__Problem details__: Please check every line of the listing for "return" and copy each line where it is found.

__Exercise materials__:
(** ** The methods of [str] the sources use *)

Module PyStr.

Definition dquote : ascii := "034"%char.
Definition backslash : ascii := "092"%char.
Definition newline : ascii := "010"%char.

Definition code (c : ascii) : N := N_of_ascii c.

(** [str.isspace] on one character: the code points below 256 that
    Python counts as whitespace. *)
Definition isspace (c : ascii) : bool :=
  let n := code c in
  ((9 <=? n) && (n <=? 13) || (28 <=? n) && (n <=? 32)
   || (n =? 133) || (n =? 160))%N.

(** Membership of a character in the argument of [rstrip(chars)]. *)
Fixpoint char_in (c : ascii) (chars : string) : bool :=
  match chars with
  | EmptyString => false
  | String d rest => Ascii.eqb c d || char_in c rest
  end.

Definition is_empty (s : string) : bool :=
  match s with EmptyString => true | String _ _ => false end.

Fixpoint lstrip_by (p : ascii → bool) (s : string) : string :=
  match s with
  | EmptyString => EmptyString
  | String c rest => if p c then lstrip_by p rest else s
  end.

Fixpoint rstrip_by (p : ascii → bool) (s : string) : string :=
  match s with
  | EmptyString => EmptyString
  | String c rest =>
      let r := rstrip_by p rest in
      if is_empty r && p c then EmptyString else String c r
  end.

(** [s.strip()] *)
Definition strip (s : string) : string := lstrip_by isspace (rstrip_by isspace s).

(** [s.rstrip(chars)] *)
Definition rstrip (chars : string) (s : string) : string :=
  rstrip_by (λ c, char_in c chars) s.

(** [s.startswith(p)] *)
Definition startswith (s p : string) : bool := String.prefix p s.

(** [s.split(sep)] for a one-character separator: never empty. *)
Fixpoint split_on (sep : ascii) (s : string) : list string :=
  match s with
  | EmptyString => [EmptyString]
  | String c rest =>
      if Ascii.eqb c sep then EmptyString :: split_on sep rest
      else match split_on sep rest with
           | h :: t => String c h :: t
           | [] => [String c EmptyString]
           end
  end.

(** [s.split()]: the maximal runs of characters that are not whitespace. *)
Fixpoint split (s : string) : list string :=
  match s with
  | EmptyString => []
  | String c rest =>
      if isspace c then split rest
      else match rest with
           | EmptyString => [String c EmptyString]
           | String d _ =>
               if isspace d then String c EmptyString :: split rest
               else match split rest with
                    | t :: ts => String c t :: ts
                    | [] => [String c EmptyString]
                    end
           end
  end.

(** [all(p(c) for c in s)] *)
Fixpoint all_chars (p : ascii → bool) (s : string) : bool :=
  match s with
  | EmptyString => true
  | String c rest => p c && all_chars p rest
  end.

(** [s[-1]], when there is one. *)
Fixpoint last_char (s : string) : option ascii :=
  match s with
  | EmptyString => None
  | String c EmptyString => Some c
  | String _ rest => last_char rest
  end.

(** [sep.join(pieces)] *)
Fixpoint join (sep : string) (pieces : list string) : string :=
  match pieces with
  | [] => EmptyString
  | [piece] => piece
  | piece :: rest => piece +:+ sep +:+ join sep rest
  end.

(** Truth value of an [Optional[str]]: [None] and the empty string are
    false. *)
Definition truthy (o : option string) : bool :=
  match o with
  | None => false
  | Some s => negb (is_empty s)
  end.

(** [o is None] *)
Definition is_none {A} (o : option A) : bool :=
  match o with None => true | Some _ => false end.

End PyStr.

(** ** Unicode text

    The text of a link goes through [json.dumps] and [json.loads], which
    treat it code point by code point. It is a sequence of Unicode scalar
    values: the code points from 0 to 10FFFF outside the surrogate range
    D800-DFFF. A [string] is read as such a text character by
    character. *)

Module Unicode.

Definition is_scalar (n : N) : bool :=
  ((n <? 55296) || (57343 <? n) && (n <? 1114112))%N.

Record char : Set := mk { code : N; code_ok : is_scalar code = true }.

(** [chr(n)], when [n] is a scalar value. *)
Definition of_N (n : N) : option char :=
  match is_scalar n as b return is_scalar n = b → option char with
  | true => λ H, Some (mk n H)
  | false => λ _, None
  end eq_refl.

Definition nul : char := mk 0 eq_refl.

Definition of_ascii (c : ascii) : char := default nul (of_N (N_of_ascii c)).

Definition str : Set := list char.

Fixpoint of_string (s : string) : str :=
  match s with
  | EmptyString => []
  | String c rest => of_ascii c :: of_string rest
  end.

Definition char_eqb (a b : char) : bool := (code a =? code b)%N.

(** [a == b] on two texts *)
Fixpoint eqb (a b : str) : bool :=
  match a, b with
  | [], [] => true
  | x :: a', y :: b' => char_eqb x y && eqb a' b'
  | _, _ => false
  end.

End Unicode.

Coercion Unicode.of_string : string >-> Unicode.str.

(** ** Records of the data model *)

(** One entry of [Implementation.satisfies]: the dict
    [{"req_id": ..., "req_version": ...}]. *)
Module Link.
Record t : Set := mk { req_id : Unicode.str; req_version : Unicode.str }.
End Link.

(** [class Requirement] *)
Module Requirement.
Record t : Set := mk {
  id : string;
  domain : string;
  value : string;
  source_msg_id : string;
  source_session : string;
  timestamp : string;
  superseded_at : option string
}.

(** The assignment [req.superseded_at = v]. *)
Definition set_superseded_at (req : t) (v : option string) : t :=
  mk (id req) (domain req) (value req) (source_msg_id req)
     (source_session req) (timestamp req) v.
End Requirement.

(** [class Implementation] *)
Module Implementation.
Record t : Set := mk {
  id : string;
  file : string;
  lines : string;
  content : string;
  content_hash : string;
  timestamp : string;
  satisfies : list Link.t
}.
End Implementation.

(** [class TestSpec] *)
Module TestSpec.
Record t : Set := mk {
  req_id : string;
  description : string;
  steps : list string;
  expected : string;
  automated : bool;
  test_file : option string;
  last_verified : option string;
  private : bool
}.
End TestSpec.

(** ** [json.dumps] and [json.loads] on a [satisfies] list

    [dumps] is the encoder with its defaults: [ensure_ascii=True], so
    that every character outside the printable ASCII range is written as
    an escape, a character above FFFF as a surrogate pair, and the
    separators [", "] and [": "]. [loads] is the strict decoder, read on
    the documents the store writes: a JSON array of objects with the two
    string members [req_id] and [req_version], in either order. Any other
    text is [Outside]: it may be other JSON, which [json.loads] decodes
    to a value that is not a list of links, or no JSON at all. *)

Module Json.
Import PyStr.

Definition hex_digit (n : N) : ascii :=
  if (n <? 10)%N then ascii_of_N (48 + n) else ascii_of_N (87 + n).

Definition hex_value (c : ascii) : option N :=
  let n := code c in
  if ((48 <=? n) && (n <=? 57))%N then Some (n - 48)%N
  else if ((97 <=? n) && (n <=? 102))%N then Some (n - 87)%N
  else if ((65 <=? n) && (n <=? 70))%N then Some (n - 55)%N
  else None.

(** ['{0:04x}'.format(n)]: the four hexadecimal digits of a number
    below 65536. *)
Definition hex4 (n : N) : string :=
  String (hex_digit (n / 4096)) (String (hex_digit (n / 256 mod 16))
    (String (hex_digit (n / 16 mod 16)) (String (hex_digit (n mod 16)) EmptyString))).

(** ['\\u{0:04x}'.format(n)] *)
Definition escape_u (n : N) : string := String backslash (String "u" (hex4 n)).

(** The replacement [encode_basestring_ascii] makes for one character. *)
Definition escape_char (c : Unicode.char) : string :=
  let n := Unicode.code c in
  if (n =? 34)%N then String backslash (String dquote EmptyString)
  else if (n =? 92)%N then String backslash (String backslash EmptyString)
  else if (n =? 10)%N then String backslash "n"
  else if (n =? 13)%N then String backslash "r"
  else if (n =? 9)%N then String backslash "t"
  else if (n =? 8)%N then String backslash "b"
  else if (n =? 12)%N then String backslash "f"
  else if ((32 <=? n) && (n <=? 126))%N then String (ascii_of_N n) EmptyString
  else if (n <? 65536)%N then escape_u n
  else
    let n := (n - 65536)%N in
    let s1 := N.lor 55296 (N.land (N.shiftr n 10) 1023) in
    let s2 := N.lor 56320 (N.land n 1023) in
    escape_u s1 +:+ escape_u s2.

Fixpoint escape (s : Unicode.str) : string :=
  match s with
  | [] => EmptyString
  | c :: rest => escape_char c +:+ escape rest
  end.

Definition encode_string (s : Unicode.str) : string :=
  String dquote (escape s +:+ String dquote EmptyString).

Definition encode_link (l : Link.t) : string :=
  "{" +:+ encode_string "req_id" +:+ ": " +:+ encode_string (Link.req_id l)
  +:+ ", " +:+ encode_string "req_version" +:+ ": "
  +:+ encode_string (Link.req_version l) +:+ "}".

Fixpoint encode_links (ls : list Link.t) : string :=
  match ls with
  | [] => EmptyString
  | [l] => encode_link l
  | l :: rest => encode_link l +:+ ", " +:+ encode_links rest
  end.

(** [json.dumps(satisfies)] *)
Definition dumps (ls : list Link.t) : string := "[" +:+ encode_links ls +:+ "]".

(** The [BACKSLASH] table of the decoder. *)
Definition unescape (e : ascii) : option Unicode.char :=
  let n := code e in
  if (n =? 34)%N then Unicode.of_N 34
  else if (n =? 92)%N then Unicode.of_N 92
  else if (n =? 47)%N then Unicode.of_N 47
  else if (n =? 98)%N then Unicode.of_N 8
  else if (n =? 102)%N then Unicode.of_N 12
  else if (n =? 110)%N then Unicode.of_N 10
  else if (n =? 114)%N then Unicode.of_N 13
  else if (n =? 116)%N then Unicode.of_N 9
  else None.

(** [_decode_uXXXX]: the number the four hexadecimal digits after a
    backslash and [u] write. *)
Definition decode_uXXXX (h1 h2 h3 h4 : ascii) : option N :=
  a ← hex_value h1; b ← hex_value h2; c ← hex_value h3; d ← hex_value h4;
  Some (((a * 16 + b) * 16 + c) * 16 + d)%N.

(** [scanstring] from just after the opening quote: the decoded text and
    what follows the closing quote. A high surrogate followed by the
    escape of a low one is joined with it into one character; a
    surrogate that stays alone is no scalar value, and the text is then
    not read. *)
Fixpoint scanstring (s : string) : option (Unicode.str * string) :=
  match s with
  | EmptyString => None
  | String c s1 =>
      if Ascii.eqb c dquote then Some ([], s1)
      else if Ascii.eqb c backslash then
        match s1 with
        | EmptyString => None
        | String e s2 =>
            if Ascii.eqb e "u" then
              match s2 with
              | String h1 (String h2 (String h3 (String h4 s3))) =>
                  uni ← decode_uXXXX h1 h2 h3 h4;
                  if ((55296 <=? uni) && (uni <=? 56319))%N then
                    match s3 with
                    | String b (String u
                        (String l1 (String l2 (String l3 (String l4 s4))))) =>
                        if Ascii.eqb b backslash && Ascii.eqb u "u" then
                          uni2 ← decode_uXXXX l1 l2 l3 l4;
                          if ((56320 <=? uni2) && (uni2 <=? 57343))%N then
                            ch ← Unicode.of_N
                                   (65536 + N.lor (N.shiftl (uni - 55296) 10)
                                                  (uni2 - 56320))%N;
                            '(body, rest) ← scanstring s4;
                            Some (ch :: body, rest)
                          else None
                        else None
                    | _ => None
                    end
                  else
                    ch ← Unicode.of_N uni;
                    '(body, rest) ← scanstring s3;
                    Some (ch :: body, rest)
              | _ => None
              end
            else
              ch ← unescape e;
              '(body, rest) ← scanstring s2;
              Some (ch :: body, rest)
        end
      else if (code c <? 32)%N then None
      else '(body, rest) ← scanstring s1; Some (Unicode.of_ascii c :: body, rest)
  end.

(** JSON whitespace: space, tab, line feed, carriage return. *)
Definition is_ws (c : ascii) : bool :=
  let n := code c in ((n =? 32) || (n =? 9) || (n =? 10) || (n =? 13))%N.

Definition skip_ws (s : string) : string := lstrip_by is_ws s.

Definition expect (c : ascii) (s : string) : option string :=
  match skip_ws s with
  | String d rest => if Ascii.eqb c d then Some rest else None
  | EmptyString => None
  end.

Definition parse_string (s : string) : option (Unicode.str * string) :=
  rest ← expect dquote s; scanstring rest.

Definition parse_member (s : string) : option (Unicode.str * Unicode.str * string) :=
  '(k, s1) ← parse_string s;
  s2 ← expect ":" s1;
  '(v, s3) ← parse_string s2;
  Some (k, v, s3).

__Solution below__:
  match is_scalar n as b return is_scalar n = b → option char with
(** JSON whitespace: space, tab, line feed, carriage return. *)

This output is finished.